(Extracted material)
(* ===== verification/IngestProps.v ===== *)
(** * What an answer to an ingest request means

    The ledger after a request is the ledger after some of its calls, so everything
    proved of histories of calls holds of it.  An acknowledgement promises that the
    envelope is durable or that its outcome is recorded; any other answer leaves the
    task in the ledger, unless the ledger refused the envelope. *)

From stdpp Require Import base gmap sets strings numbers list.
From Stdlib Require Import ZArith Lia.
From S2P Require Import Prelude PyText PyHash PyFloat Compare Tables Versioning Severity Osv Detect Coverage Kali Correlate Guard IngestLedger LedgerProps Envelopes Derived Ingest DerivedExamples.

#[local] Open Scope Z_scope.

Section Ledger.
Context (max_completed : Z).

(** A completion that was accepted is recorded, unless it was pruned at once. *)
Lemma complete_true key token status records truncated reason now t t' : NoDup (keys t) ->
  complete max_completed key token status records truncated reason now t = (true, t') ->
  find_task key t' = None \/ exists row, find_task key t' = Some row /\ tk_state row = status_state status /\
    tk_derived_records row = records /\ tk_derived_truncated row = truncated /\ tk_derived_reason row = reason.
Proof.
  intros Hn E. pose proof (update_where_keys (held_by key token) (completed_row status records truncated reason now) t (fun _ => eq_refl)) as Hk.
  unfold complete in E. destruct (update_where _ _ t) as [t1 n] eqn:Eu. cbn [fst] in Hk. injection E as En <-. apply Nat.eqb_eq in En. subst n.
  cbn [Nat.eqb]. assert (Hr : exists r, r ∈ t /\ held_by key token r = true).
  { unfold update_where in Eu. injection Eu as _ En. destruct (select_where (held_by key token) t) as [|r l] eqn:Es; [done|].
    assert (Hin : r ∈ select_where (held_by key token) t) by (rewrite Es; by left). apply elem_select_where in Hin as [? ?]. by exists r. }
  destruct Hr as (r & Hr & Hh). pose proof (held_by_key _ _ _ Hh) as Hkey.
  assert (Hf : find_task key t = Some r) by (by apply find_task_elem).
  pose proof (update_where_find (held_by key token) (completed_row status records truncated reason now) t key Hn (fun _ => eq_refl)) as Hfu.
  rewrite Eu, Hf in Hfu. cbn [fst fmap option_fmap option_map] in Hfu. rewrite Hh in Hfu.
  rewrite prune_find by (by rewrite Hk). case_bool_decide; [by left|right]. rewrite Hfu. eexists. by split.
Qed.

(** A completion that was refused changed nothing. *)
Lemma complete_false key token status records truncated reason now t t' : NoDup (keys t) ->
  complete max_completed key token status records truncated reason now t = (false, t') -> t' = t.
Proof.
  intros Hn E. unfold complete in E.
  assert (Hlen : (length (select_where (held_by key token) t) <= 1)%nat).
  { assert (Hs : NoDup (tk_key <$> select_where (held_by key token) t)).
    { unfold select_where. eapply sublist_NoDup; [exact Hn|]. apply LedgerProps.fmap_sublist, sublist_filter. }
    assert (Hin : forall r, r ∈ select_where (held_by key token) t -> tk_key r = key) by (intros r [Hh _]%elem_select_where; by apply held_by_key in Hh).
    destruct (select_where (held_by key token) t) as [|a [|b l]]; cbn; [lia..|]. exfalso.
    rewrite !fmap_cons in Hs. apply NoDup_cons in Hs as [Hs _]. apply Hs. rewrite (Hin a), <-(Hin b) by set_solver. by left. }
  destruct (update_where _ _ t) as [t1 n] eqn:Eu. injection E as En <-. assert (n = 0%nat) as ->.
  { unfold update_where in Eu. injection Eu as _ <-. apply Nat.eqb_neq in En. lia. }
  cbn [Nat.eqb]. rewrite update_where_void in Eu; [by injection Eu as <-|]. intros r Hr. destruct (held_by key token r) eqn:Eh; [|done].
  unfold update_where in Eu. injection Eu as _ En'. assert (Hin : r ∈ select_where (held_by key token) t) by (by apply elem_select_where).
  destruct (select_where _ t); [by apply not_elem_of_nil in Hin|done].
Qed.

(** An open task is kept by a call that does not complete it. *)
Lemma open_kept_one c t key r : NoDup (keys t) -> find_task key t = Some r -> final_state (tk_state r) = false -> completes key c = false ->
  exists r', find_task key (exec max_completed c t) = Some r' /\ final_state (tk_state r') = false /\ tk_kind r' = tk_kind r /\
    tk_envelope_id r' = tk_envelope_id r /\ tk_payload r' = tk_payload r /\ tk_payload_sha256 r' = tk_payload_sha256 r.
Proof. intros Hn Hr Hf Hc. apply (open_kept max_completed [c] t key r Hn Hr Hf). by intros ? ->%list_elem_of_singleton. Qed.

(** What a submission leaves under its key. *)
Lemma submit_spec key kind id payload now room t task created t' : NoDup (keys t) ->
  submit key kind id payload now room t = (Ok (task, created), t') ->
  NoDup (keys t') /\ find_task key t' = Some task /\
  (final_state (tk_state task) = false -> tk_payload_sha256 task = sha256_hex payload /\ (created = true -> tk_payload task = payload)).
Proof.
  intros Hn E. pose proof (exec_keys max_completed (Submit key kind id payload now room) t Hn) as Hn'. cbn [exec] in Hn'. rewrite E in Hn'.
  split; [exact Hn'|]. unfold submit in E. destruct (find_task key t) as [row|] eqn:Ef.
  - destruct (negb (final_state (tk_state row)) && _) eqn:Ec; [done|]. injection E as <- <- <-. split; [done|]. intros Hfin.
    rewrite Hfin in Ec. cbn in Ec. apply negb_false_iff, bool_decide_eq_true in Ec. done.
  - destruct room; [|done]. cbn [negb] in E. injection E as <- <- <-. split; [|done].
    apply find_task_elem; [exact Hn'|]. split; [|done]. apply elem_of_app. right. by left.
Qed.
End Ledger.

Section Answers.
Context {U : Unicode} `{Packaging} {D : Dumps} {J : Payloads} (class_name : exn -> str) (cfg : settings)
  (max_completed : Z) (lease_seconds : float).

(** An acknowledgement repeats what the row of a finished task says. *)
Definition ack_of_row (a : IngestAck) (row : task_row) : Prop :=
  (tk_state row = T_COMPLETE /\ ak_derived_status a = Some A_COMPLETE \/ tk_state row = T_PARTIAL /\ ak_derived_status a = Some A_PARTIAL) /\
  ak_derived_records a = tk_derived_records row /\ ak_derived_truncated a = tk_derived_truncated row /\ ak_derived_reason a = tk_derived_reason row.

(** The task is in the ledger, unfinished, with the content that was sent. *)
Definition kept (key : str) (e : envelope) (t : IngestLedger.table) : Prop :=
  exists row, find_task key t = Some row /\ final_state (tk_state row) = false /\ tk_payload_sha256 row = sha256_hex (dump_json e).

Lemma task_outcome_ack row o id dup a : task_outcome row = Some o -> ack id o dup = Ok a -> ack_of_row a row /\ ak_queued a = false /\ ak_duplicate a = dup.
Proof.
  unfold task_outcome, ack, ack_of_row. destruct (tk_state row) eqn:E; intros [= <-]; cbn; intros [= <-]; cbn; split_and!; auto.
Qed.

Lemma task_outcome_none row : task_outcome row = None <-> final_state (tk_state row) = false.
Proof. unfold task_outcome. by destruct (tk_state row). Qed.

Lemma ack_raise id o dup e : ack id o dup = Raise e -> oc_status o = R_FAILED.
Proof. unfold ack. by destruct (oc_status o). Qed.

Lemma run_inline_spec task meanwhile now s r s' key e cs :
  meanwhile = run max_completed cs -> (forall c, c ∈ cs -> completes key c = false) -> NoDup (keys (sv_ledger s)) -> tk_key task = key ->
  run_inline class_name cfg max_completed task meanwhile now s = (r, s') ->
  match r with
  | Ok a => ak_queued a = false /\ (find_task key (sv_ledger s') = None \/ exists row, find_task key (sv_ledger s') = Some row /\ ack_of_row a row)
  | Raise _ => kept key e (sv_ledger s) -> kept key e (sv_ledger s')
  end.
Proof.
  intros -> Hcs Hn Hkey E. unfold run_inline in E. rewrite Hkey in E. destruct (process_task _ _ _ _) as [result an].
  set (t := run max_completed cs (sv_ledger s)) in *. assert (Hnt : NoDup (keys t)) by (by apply run_keys).
  assert (Hkept : kept key e (sv_ledger s) -> kept key e t).
  { intros (row & Hr & Hf & Hd). destruct (open_kept max_completed cs _ _ _ Hn Hr Hf Hcs) as (r' & ? & ? & _ & _ & _ & Hd').
    exists r'. split_and!; [done|done|by rewrite Hd']. }
  assert (Hretry : forall tok reason, kept key e (sv_ledger s) -> kept key e (retry key tok reason (fl_of_Z 0) now t).2).
  { intros tok reason Hk. destruct (Hkept Hk) as (row & Hr & Hf & Hd).
    destruct (open_kept_one max_completed (Retry key tok reason (fl_of_Z 0) now) t key row Hnt Hr Hf eq_refl) as (r' & ? & ? & _ & _ & _ & Hd').
    exists r'. split_and!; [done|done|by rewrite Hd']. }
  destruct result as [o|x].
  - assert (Hdone : forall b, (let '(committed, ledger) := complete max_completed key (default [] (tk_lease_token task)) b (oc_records o) (oc_truncated o) (oc_reason o) now t in
        ((if committed then ack (tk_envelope_id task) o false else Raise (HTTPException 503)) : res IngestAck, mkService ledger an)) = (r, s') ->
        (if b then oc_status o = R_COMPLETE else oc_status o = R_PARTIAL) ->
        match r with
        | Ok a => ak_queued a = false /\ (find_task key (sv_ledger s') = None \/ exists row, find_task key (sv_ledger s') = Some row /\ ack_of_row a row)
        | Raise _ => kept key e (sv_ledger s) -> kept key e (sv_ledger s')
        end).
    { intros b Eb Hst.
      destruct (complete max_completed key (default [] (tk_lease_token task)) b (oc_records o) (oc_truncated o) (oc_reason o) now t) as [[] ledger] eqn:Ec;
        cbv beta iota in Eb; injection Eb as <- <-; cbn [sv_ledger].
      - unfold ack. destruct b; rewrite Hst; cbv beta iota; cbn [ak_queued ack_status]; (split; [reflexivity|]); (destruct (complete_true _ _ _ _ _ _ _ _ _ _ Hnt Ec) as [?|(row & Hf & Hs & Hrec & Htr & Hre)]; [by left|right]);
          exists row; (split; [done|]); unfold ack_of_row; cbn; rewrite Hs, Hrec, Htr, Hre; (split; [auto|done]).
      - apply complete_false in Ec as ->; [|done]. exact Hkept. }
    destruct (oc_status o) eqn:Est; [by apply (Hdone true)|by apply (Hdone false)|].
    destruct (retry _ _ _ _ _ _) as [b ledger] eqn:Er. injection E as <- <-. unfold ack. rewrite Est. cbn [sv_ledger].
    intros Hk. specialize (Hretry (default [] (tk_lease_token task)) (default_failure (oc_reason o)) Hk). by rewrite Er in Hretry.
  - destruct (retry _ _ _ _ _ _) as [b ledger] eqn:Er. injection E as <- <-. cbn [sv_ledger].
    intros Hk. specialize (Hretry (default [] (tk_lease_token task)) (class_name x) Hk). by rewrite Er in Hretry.
Qed.

End Answers.

(** ** A request *)
Module RequestExample.
Import Example.
#[export] Instance fixed_payloads : Payloads := {| dump_json _ := u "{}"; validate_json _ _ := Ok (E_trace batch) |}.
Definition start : service := mkService [] nothing.
Definition key : str := base_key TRACE_BATCH (u "a") (u "b1").
Definition posted := ingest_envelope class_of cfg 100 (fl_of_Z 30) false key (E_trace batch) (fl_of_Z 1) (fl_of_Z 1) (fl_of_Z 2) (u "tok") true
  (run 100 []) (run 100 [Extend key (u "tok") (fl_of_Z 2) (fl_of_Z 30)]) start.
Lemma nobody_completes c : c ∈ [Extend key (u "tok") (fl_of_Z 2) (fl_of_Z 30)] -> completes key c = false.
Proof. intros Hc. apply list_elem_of_singleton in Hc as ->. reflexivity. Qed.
End RequestExample.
(End Extracted material)
▶ **What the task requires**:
If a line comes after the one containing "envelope is durable", leave it out; set down every line of the data before it, and that line itself, exactly.

▶ **Solution to this problem**:
(* ===== verification/IngestProps.v ===== *)
(** * What an answer to an ingest request means

    The ledger after a request is the ledger after some of its calls, so everything
    proved of histories of calls holds of it.  An acknowledgement promises that the
    envelope is durable or that its outcome is recorded; any other answer leaves the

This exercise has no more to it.